── Given records

Lemma files_of_open sealed g tail :
  log_ok (MkLog sealed (Some g)) →
  (list_to_map (files_of (MkLog sealed (Some g)) tail) : gmap string bytes) =
    <[open_name (sg_id g) := seg_file g ++ tail]> (list_to_map (sealed_entry <$> sealed)) ∧
  (list_to_map (sealed_entry <$> sealed) : gmap string bytes) !! open_name (sg_id g) = None.
Proof.
  intros Hok. pose proof (names_NoDup _ tail Hok) as Hnd. unfold files_of in *. cbn [l_sealed l_open] in *.
  change (open_entry tail <$> option_list (Some g)) with [(open_name (sg_id g), seg_file g ++ tail)] in *.
  rewrite fmap_app in Hnd. apply list.NoDup_app in Hnd as (_ & Hdisj & _).
  assert (open_name (sg_id g) ∉ (sealed_entry <$> sealed).*1) as Hni.
  { intros Hin. apply (Hdisj _ Hin). cbn. left. }
  split; [by apply list_to_map_snoc|]. by apply not_elem_of_list_to_map.
Qed.

Lemma log_ok_ext l l' : segs l = segs l' → log_ok l → log_ok l'.
Proof. intros E [H1 H2 H3]. unfold stored_of in H3. rewrite E in H1, H2, H3. by split. Qed.

Lemma stored_of_snoc sealed g : stored_of (MkLog sealed (Some g)) = (sealed ≫= sg_stored) ++ sg_stored g.
Proof. unfold stored_of, segs. cbn [l_sealed l_open option_list]. rewrite bind_app. cbn. by rewrite app_nil_r. Qed.

Lemma stored_of_sealed sealed : stored_of (MkLog sealed None) = sealed ≫= sg_stored.
Proof. unfold stored_of, segs. cbn. by rewrite app_nil_r. Qed.

Lemma log_ok_new sealed id now :
  log_ok (MkLog sealed None) → id_ok id → Forall (λ g, (sg_id g < id)%Z) sealed →
  log_ok (MkLog sealed (Some (new_seg id now))).
Proof.
  intros [H1 H2 H3] Hid Hlt. unfold segs in *. cbn [l_sealed l_open option_list] in *. rewrite app_nil_r in H1, H2.
  split; [unfold segs; cbn [l_sealed l_open option_list]..|].
  - apply Forall_app. split; [done|]. repeat constructor; apply Hid.
  - rewrite fmap_app. apply StronglySorted_snoc; [done|]. by apply Forall_fmap.
  - rewrite stored_of_snoc, app_nil_r. by rewrite stored_of_sealed in H3.
Qed.

Lemma table_ok_upsert w state sealedAt now d l l' :
  table_ok d l → (0 < w_id w)%Z → (∀ g, g ∈ segs l' → g ∈ segs l ∨ sg_id g = w_id w ∨ ∃ g', g' ∈ segs l ∧ sg_id g' = sg_id g) →
  table_ok (upsertSegment w state sealedAt now d) l'.
Proof.
  intros [T1 T2] Hw Hs. unfold upsertSegment, upd_segments. split; cbn [d_segments].
  - intros g Hg. rewrite lookup_insert_is_Some'. destruct (Hs g Hg) as [?|[->|(g' & ? & <-)]]; auto.
  - intros id row. rewrite lookup_insert_Some. intros [[<- _]|[_ ?]]; eauto.
Qed.

Lemma ensureWriter_spec now s l :
  store_ok s l → (nextSegmentID (s_disk s) < 10 ^ 16)%Z →
  ∃ g, store_ok (ensureWriter now s) (MkLog (l_sealed l) (Some g)) ∧
    stored_of (MkLog (l_sealed l) (Some g)) = stored_of l ∧
    s_batchPositions (ensureWriter now s) = s_batchPositions s ∧ s_opts (ensureWriter now s) = s_opts s ∧
    (l_open l = None → sg_stored g = []) ∧ (∀ g', l_open l = Some g' → ensureWriter now s = s).
Proof.
  intros [Hd Ht Hw Hp] Hlim. destruct l as [sealed [g|]]; cbn [l_sealed l_open] in *.
  { exists g. destruct (s_writer s) as [w|] eqn:Ew; [|done]. unfold ensureWriter. rewrite Ew.
    split; [split; rewrite ?Ew; done|]. done. }
  destruct (s_writer s) as [w|] eqn:Ew; [done|].
  pose proof (nextSegmentID_spec (s_disk s)) as [Hn1 Hn2]. set (id := nextSegmentID (s_disk s)) in *.
  destruct Hd as [Hlog Hfiles].
  assert (log_ok (MkLog sealed (Some (new_seg id now)))) as Hlog'.
  { apply log_ok_new; [done|split; lia|]. apply list.Forall_forall. intros g Hg.
    destruct Ht as [T1 _]. destruct (T1 g) as [row Hrow]; [unfold segs; apply elem_of_app; by left|]. eauto. }
  destruct (files_of_open sealed (new_seg id now) [] Hlog') as [Hf Hno]. cbn [sg_id new_seg] in Hf, Hno.
  exists (new_seg id now). unfold ensureWriter. rewrite Ew. fold id.
  assert (stored_of (MkLog sealed (Some (new_seg id now))) = stored_of (MkLog sealed None)) as Hst.
  { rewrite stored_of_snoc, stored_of_sealed. by rewrite app_nil_r. }
  split_and!; try done. split; cbn [s_disk s_writer s_batchPositions set_writer set_disk l_open].
  - split; [done|]. rewrite Hf. cbn [upsertSegment upd_segments append_file upd_files d_files].
    rewrite Hfiles. unfold files_of at 1 2. cbn [l_sealed l_open option_list fmap list_fmap]. rewrite app_nil_r.
    rewrite Hno. cbn [default from_option app]. unfold seg_file. cbn. by rewrite !app_nil_r.
  - eapply table_ok_upsert; [exact Ht|cbn; lia|]. intros g [Hg|Hg]%elem_of_app; [left; apply elem_of_app; by left|].
    cbn in Hg. apply list_elem_of_singleton in Hg as ->. by right; left.
  - split_and!; [done..| |done]. unfold seg_file. rewrite length_app, encodeSegmentHeader_length. done.
  - by rewrite Hst.
Qed.

Lemma sealed_path_open id : sealed_path (open_name id) = sealed_name id.
Proof.
  unfold sealed_path, open_name, sealed_name. f_equal. rewrite string_length_app. cbn [String.length].
  replace (_ + 5 - 5)%nat with (String.length (Sprintf_016d id)) by lia.
  generalize (Sprintf_016d id). intros s. induction s as [|c s IH]; [done|]. rewrite string_app_cons. cbn. by rewrite IH.
Qed.

Lemma elem_of_segs_open sealed g : g ∈ segs (MkLog sealed (Some g)).
Proof. unfold segs. apply elem_of_app. right. by apply list_elem_of_singleton. Qed.

Lemma sealLocked_spec now s sealed g :
  store_ok s (MkLog sealed (Some g)) → store_ok (sealLocked now s) (MkLog (sealed ++ [g]) None).
Proof.
  intros [Hd Ht Hw Hp]. cbn [l_open] in Hw. destruct (s_writer s) as [w|] eqn:Ew; [|done].
  destruct Hw as (W1 & W2 & W3 & W4). unfold sealLocked. rewrite Ew, W2, sealed_path_open.
  destruct Hd as [Hlog Hfiles]. destruct (files_of_open sealed g [] Hlog) as [Hf Hno].
  assert (segs (MkLog (sealed ++ [g]) None) = segs (MkLog sealed (Some g))) as Hsegs
    by (unfold segs; cbn; by rewrite app_nil_r).
  assert (log_ok (MkLog (sealed ++ [g]) None)) as Hlog' by (eapply log_ok_ext; [symmetry; exact Hsegs|done]).
  split; cbn [s_disk s_writer s_batchPositions set_writer set_disk l_open]; [split; [done|]| |done|].
  - cbn [upsertSegment upd_segments rename_file upd_files d_files]. rewrite Hfiles, Hf, lookup_insert_eq.
    rewrite delete_insert_id by done. pose proof (names_NoDup _ [] Hlog') as Hnd.
    unfold files_of in *. cbn [l_sealed l_open option_list fmap list_fmap] in *. rewrite app_nil_r in *.
    rewrite fmap_app in *. cbn [fmap list_fmap] in *. rewrite fmap_app in Hnd. apply list.NoDup_app in Hnd as (_ & Hdisj & _).
    change (sealed_entry g) with (sealed_name (sg_id g), seg_file g) in *.
    change (open_entry [] <$> option_list None) with (@nil (string * bytes)). rewrite app_nil_r.
    symmetry. rewrite list_to_map_snoc; [done|]. intros Hin. apply (Hdisj _ Hin). left.
  - eapply table_ok_upsert; [exact Ht| |].
    + cbn. rewrite W1. destruct Ht as [T1 T2]. destruct (T1 g) as [row Hrow]; [apply elem_of_segs_open|]. eauto.
    + intros g' Hg'. left. by rewrite <- Hsegs.
  - intros id p. rewrite Hp. unfold stored_of. by rewrite Hsegs.
Qed.
(** Appending is idempotent by batch id and tells the truth about the
    position: a new batch is stored at the position returned, after all the
    others, and appending it again returns the same position and changes
    nothing. *)
Theorem append_stores_once now now' batch record sequence s bs :
  reach s bs → storable batch record sequence → (nextSegmentID (s_disk s) < 10 ^ 16)%Z →
  bh_BatchId (GetHeader batch) ≠ "" → s_batchPositions s !! bh_BatchId (GetHeader batch) = None →
  ∃ p s' stored, AppendBatch now batch s = (Ok p, s') ∧
    (∀ limit, (Z.of_nat (length stored) < limit)%Z → ReadBatches (MkReadOptions limit 0) s = Ok stored) ∧
    (∀ limit, (Z.of_nat (length stored) < limit)%Z → ReadBatches (MkReadOptions limit 0) s' = Ok (stored ++ [MkStoredBatch p batch])) ∧
    AppendBatch now' batch s' = (Ok p, s').
Proof.
  intros Hr Hst Hlim Hne Hnew. destruct (reach_store_ok s bs Hr) as (l & Hs & Hb).
  destruct (AppendBatch_spec now batch record sequence s l Hs Hlim Hst Hne Hnew) as (l' & p & s' & E & Hs' & Hstored).
  assert (∀ l0 b, store_ok s l0 ∨ store_ok s' l0 → b ∈ stored_of l0 → (0 ≤ pos_BatchSequence (sb_Position b))%Z) as Hseq.
  { intros l0 b Hor Hin. assert (log_ok l0) as [Hsegs _ _] by (destruct Hor as [[[] _ _ _]|[[] _ _ _]]; done).
    unfold stored_of in Hin. apply list_elem_of_bind in Hin as (g & Hb' & Hg). rewrite list.Forall_forall in Hsegs.
    destruct (Hsegs g Hg) as [_ Hl]. clear -Hl Hb'. induction Hl as [|off ba bs record sq rest stored Hst _ IH]; [by apply elem_of_nil in Hb'|].
    apply elem_of_cons in Hb' as [->|?]; [|auto]. destruct (st_seq _ _ _ Hst). done. }
  exists p, s', (stored_of l). split; [done|]. split_and!.
  - intros limit Hl. rewrite (ReadBatches_ok s l) by (apply Hs || lia). f_equal.
    rewrite filter_all by (apply list.Forall_forall; eauto). apply take_ge. lia.
  - intros limit Hl. rewrite (ReadBatches_ok s' l') by (apply Hs' || lia). f_equal.
    rewrite filter_all by (apply list.Forall_forall; eauto). rewrite Hstored. apply take_ge. rewrite length_app. cbn. lia.
  - assert (s_batchPositions s' !! bh_BatchId (GetHeader batch) = Some p) as Hp.
    { apply (so_positions _ _ Hs'). exists (MkStoredBatch p batch). rewrite Hstored. split; [apply elem_of_app; right; by apply list_elem_of_singleton|].
      split; [|done]. unfold AppendBatch in E. rewrite bool_decide_false, (st_encode _ _ _ Hst), Hnew in E by done.
      destruct (s_writer _); [|done]. by injection E as <- _. }
    unfold AppendBatch. by rewrite bool_decide_false, (st_encode _ _ _ Hst), Hp by done.
Qed.
End reach.

(** ** Capacity *)

Definition remove_all (removed : list segmentCandidate) (d : Disk) : Disk := foldl (λ d c, remove_segment c d) d removed.

(** The batches of the removed segments that were not uploaded. *)
Definition lost_batches (removed : list segmentCandidate) : Z :=
  foldr (λ c acc, if cand_uploaded c then acc else (cand_records c + acc)%Z) 0%Z removed.

Lemma lost_batches_cons c removed :
  lost_batches (c :: removed) = ((if cand_uploaded c then 0 else cand_records c) + lost_batches removed)%Z.
Proof. unfold lost_batches. cbn. destruct (cand_uploaded c); lia. Qed.

Lemma lost_batches_nonneg removed : Forall (λ c, (0 ≤ cand_records c)%Z) removed → (0 ≤ lost_batches removed)%Z.
Proof. induction 1 as [|c removed Hc _ IH]; [done|]. rewrite lost_batches_cons. destruct (cand_uploaded c); lia. Qed.

Lemma lost_batches_none removed : existsb (λ c, negb (cand_uploaded c)) removed = false → lost_batches removed = 0%Z.
Proof.
  induction removed as [|c removed IH]; [done|]. cbn [existsb]. intros [Hc Hr]%orb_false_iff. apply negb_false_iff in Hc. rewrite lost_batches_cons, Hc, IH by done. done.
Qed.

Lemma remove_candidates_spec stats k cands r s :
  Forall (λ c, (0 ≤ cand_records c)%Z) cands → (0 ≤ cr_RemovedBatches r)%Z →
  (cr_RemovedBatches r + lost_batches cands < 2 ^ 64)%Z →
  let '(r', s') := remove_candidates stats k cands r s in
  ∃ n, (n ≤ length cands)%nat ∧ s' = set_disk (remove_all (take n cands) (s_disk s)) s ∧
    cr_RemovedSegments r' = cr_RemovedSegments r ++ (cand_id <$> take n cands) ∧
    cr_RemovedBatches r' = (cr_RemovedBatches r + lost_batches (take n cands))%Z ∧
    cr_DroppedUnuploaded r' = cr_DroppedUnuploaded r || existsb (λ c, negb (cand_uploaded c)) (take n cands) ∧
    (0 < n ∨ cands = [])%nat ∧ (n < length cands → overCapacity (stats (k + n - 1)) s' = false)%nat.
Proof.
  revert k r s. induction cands as [|c cands IH]; intros k r s Hpos Hr Hsum; cbn [remove_candidates].
  { exists 0%nat. cbn. rewrite app_nil_r, Z.add_0_r, orb_false_r. destruct s. split_and!; auto; lia. }
  apply Forall_cons_iff in Hpos as [Hc Hpos]. rewrite lost_batches_cons in Hsum. pose proof (lost_batches_nonneg cands Hpos) as Hl.
  set (s1 := set_disk _ s). set (r1 := MkCapacityResult _ _ _).
  assert (cr_RemovedBatches r1 = cr_RemovedBatches r + (if cand_uploaded c then 0 else cand_records c))%Z as Hr1.
  { unfold r1. cbn. destruct (cand_uploaded c); [lia|]. rewrite u64_id; [done|]. unfold in_u64. lia. }
  destruct (overCapacity (stats k) s1) eqn:Eo.
  - specialize (IH (S k) r1 s1 Hpos). destruct (remove_candidates stats (S k) cands r1 s1) as [r' s'].
    destruct IH as (n & Hn & I1 & I2 & I3 & I4 & _ & I6); [destruct (cand_uploaded c); lia..|].
    exists (S n). cbn [take length fmap list_fmap existsb]. split_and!; [lia|exact I1| | | |lia|].
    + rewrite I2. unfold r1. cbn. by rewrite <- app_assoc.
    + rewrite I3, Hr1, lost_batches_cons. lia.
    + rewrite I4. unfold r1. cbn. by rewrite orb_assoc.
    + intros Hlt. replace (k + S n - 1)%nat with (S k + n - 1)%nat by lia. apply I6. lia.
  - exists 1%nat. cbn [take fmap list_fmap existsb]. rewrite firstn_0, lost_batches_cons. cbn [existsb].
    split_and!; [cbn; lia|done|done| |by rewrite orb_false_r|lia|].
    + rewrite Hr1. change (lost_batches []) with 0%Z. lia.
    + intros _. by replace (k + 1 - 1)%nat with k by lia.
Qed.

────

Exercise details: Both end lines included, restate word for word the lines above from the line with "pose proof (nextSegmentID_spec" to the line with "rewrite Hfiles. unfold", and nothing else.

Response area:
  pose proof (nextSegmentID_spec (s_disk s)) as [Hn1 Hn2]. set (id := nextSegmentID (s_disk s)) in *.
  destruct Hd as [Hlog Hfiles].
  assert (log_ok (MkLog sealed (Some (new_seg id now)))) as Hlog'.
  { apply log_ok_new; [done|split; lia|]. apply list.Forall_forall. intros g Hg.
    destruct Ht as [T1 _]. destruct (T1 g) as [row Hrow]; [unfold segs; apply elem_of_app; by left|]. eauto. }
  destruct (files_of_open sealed (new_seg id now) [] Hlog') as [Hf Hno]. cbn [sg_id new_seg] in Hf, Hno.
  exists (new_seg id now). unfold ensureWriter. rewrite Ew. fold id.
  assert (stored_of (MkLog sealed (Some (new_seg id now))) = stored_of (MkLog sealed None)) as Hst.
  { rewrite stored_of_snoc, stored_of_sealed. by rewrite app_nil_r. }
  split_and!; try done. split; cbn [s_disk s_writer s_batchPositions set_writer set_disk l_open].
  - split; [done|]. rewrite Hf. cbn [upsertSegment upd_segments append_file upd_files d_files].
    rewrite Hfiles. unfold files_of at 1 2. cbn [l_sealed l_open option_list fmap list_fmap]. rewrite app_nil_r.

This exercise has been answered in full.